Practically every time one of the tech titans puts out a press release, we get a reprise of this same phenomenon: minor progress portrayed as revolution. In another example, two years ago Facebook created a proof-of-concept AI program that could read a five-line summary of The Lord of the Rings and answer questions about where people and things ended up. (“Where was the Ring? At Mount Doom.”) The result was a slew of ridiculously over-enthusiastic articles, explaining how reading fantasy literature was the key to getting AI’s to read, with headlines like Slate’s “Facebook Thinks It Has Found the Secret to Making Bots Less Dumb.” (They didn’t.)

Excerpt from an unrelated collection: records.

(** [_tcpSocket->close()]: [QAbstractSocket::close] drops the buffer and, on a
    connected socket, emits [stateChanged(UnconnectedState)] before it
    returns, which runs the slot [onSocketStateChanged] (a direct
    connection, line 129). *)
Definition closeSocket (c : Conn) : Conn * list Output :=
  let c' := set_socket (sock_close (tcpSocket c)) c in
  if sock_open (tcpSocket c) then onSocketUnconnected c' else (c', []).

(** [void EnginioBackendConnection::protocolError(const char* message)] *)
Definition protocolError (message : String.string) (c : Conn) : Conn * list Output :=
  let c1 := set_payloadLength 0 (set_applicationData [] (set_decodeState HandshakePending c)) in
  let '(c2, o) := closeSocket c1 in
  (c2, Warning message :: o).

(** ** One pass of the [while] body *)

(** How a pass of the loop body ends: [break] (back to the loop test) or
    [return]. *)
Inductive Flow := Continue | Return.

Definition step_result := (Conn * list Output * Flow)%type.

Definition error_return (message : String.string) (c : Conn) : step_result :=
  let '(c', o) := protocolError message c in (c', o, Return).

(** [case FrameHeaderPending:] (lines 238-279) *)
Definition caseFrameHeaderPending (c : Conn) : step_result :=
  if bytesAvailable (tcpSocket c) <? DefaultHeaderLength then (c, [], Return)
  else
    let '(data, s) := sock_read (Z.to_nat DefaultHeaderLength) (tcpSocket c) in
    let c := set_socket s c in
    if negb (Z.of_nat (length data) =? DefaultHeaderLength) then
      error_return "Reading header failed!" c
    else if payloadLength c =? 0 then
      (* This is the initial frame header data. *)
      let c := set_header (negb (Z.land data‹0› FIN =? 0)) (Z.land data‹0› OPC)
                 (negb (Z.land data‹1› FIN =? 0)) (Z.land data‹1› LEN) c in
      if isPayloadMasked c then error_return "Masked payload not supported." c
      else if payloadLength c =? 127 then error_return "Large payload not supported." c
      else if payloadLength c <? 126 then (set_decodeState PayloadDataPending c, [], Continue)
      else (c, [], Continue)
    else
      (* Normal sized payload: 2 bytes in network byte order. *)
      (set_decodeState PayloadDataPending
         (set_payloadLength (Z.lor (Z.shiftl data‹0› 8) data‹1›) c), [], Continue).

(** [case PayloadDataPending:] (lines 281-303) *)
Definition casePayloadDataPending (c : Conn) : step_result :=
  if bytesAvailable (tcpSocket c) <? payloadLength c then (c, [], Return)
  else
    let '(data, s) := sock_read (Z.to_nat (payloadLength c)) (tcpSocket c) in
    let c := set_payloadLength 0 (set_decodeState FrameHeaderPending
               (set_applicationData (applicationData c ++ data) (set_socket s c))) in
    if negb (isFinalFragment c) then (c, [], Continue)
    else
      let '(c, o) :=
        if protocolOpcode c =? TextFrameOp then (c, [DataReceived (applicationData c)])
        else
          let '(c', o') := protocolError "WebSocketOpcode not yet supported" c in
          (c', o' ++ [WarningOpcode (protocolOpcode c)]) in
      (set_applicationData [] c, o, Continue).

(** [case HandshakePending:] (lines 221-236), which falls through into the
    [FrameHeaderPending] case once the handshake is accepted. *)
Definition caseHandshakePending (c : Conn) : step_result :=
  let '(response, s) := sock_readAll (tcpSocket c) in
  let c := set_socket s c in
  if negb (handshakeAccepted (verificationKey c) response) then
    error_return "Handshake failed!" c
  else
    let '(c', o, fl) := caseFrameHeaderPending (set_decodeState FrameHeaderPending c) in
    (c', StateChanged ConnectedState :: o, fl).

The consequence of this kind of over-reporting in the media? The public has come to believe that AI is much closer to being solved than it really is. So whenever you hear about a supposed success in AI, here’s a list of six questions you should ask:

  1. Stripping away the rhetoric, what did the AI system actually do here? (Does a “reading system” really read, or does it just highlight relevant bits of text?)
  2. How general is the result? (For example, does an alleged reading task measure all aspects of reading, or just a tiny slice of it? If it was trained on fiction, can it read the news?)
  3. Is there a demo where I can try out my own examples? (If you can’t, you should be worried about how robust the results are.)
  4. If the researchers—or their press people—allege that an AI system is better than humans, then which humans, and how much better? (Was the comparison with college professors, who read for a living, or bored Amazon Mechanical Turk workers getting paid a penny a sentence?)
  5. How far does succeeding at the particular task actually take us toward building genuine AI? (Is it an academic exercise, or something that could be used in the real world?)
  6. How robust is the system? Could it work just as well with other data sets, without massive amounts of retraining? (For example, would a driverless car system that was trained during the day be able to drive at night, or in the snow, or if there was a detour sign not listed on its map?)

AI really is coming, eventually, but it is further away than most people think. To get a realistic picture, take everything you read about dramatic progress in AI with a healthy dose of skepticism—and rejoice in your (for now) uniquely human ability to do so.

This essay is adapted from Rebooting AI, published this month by Pantheon.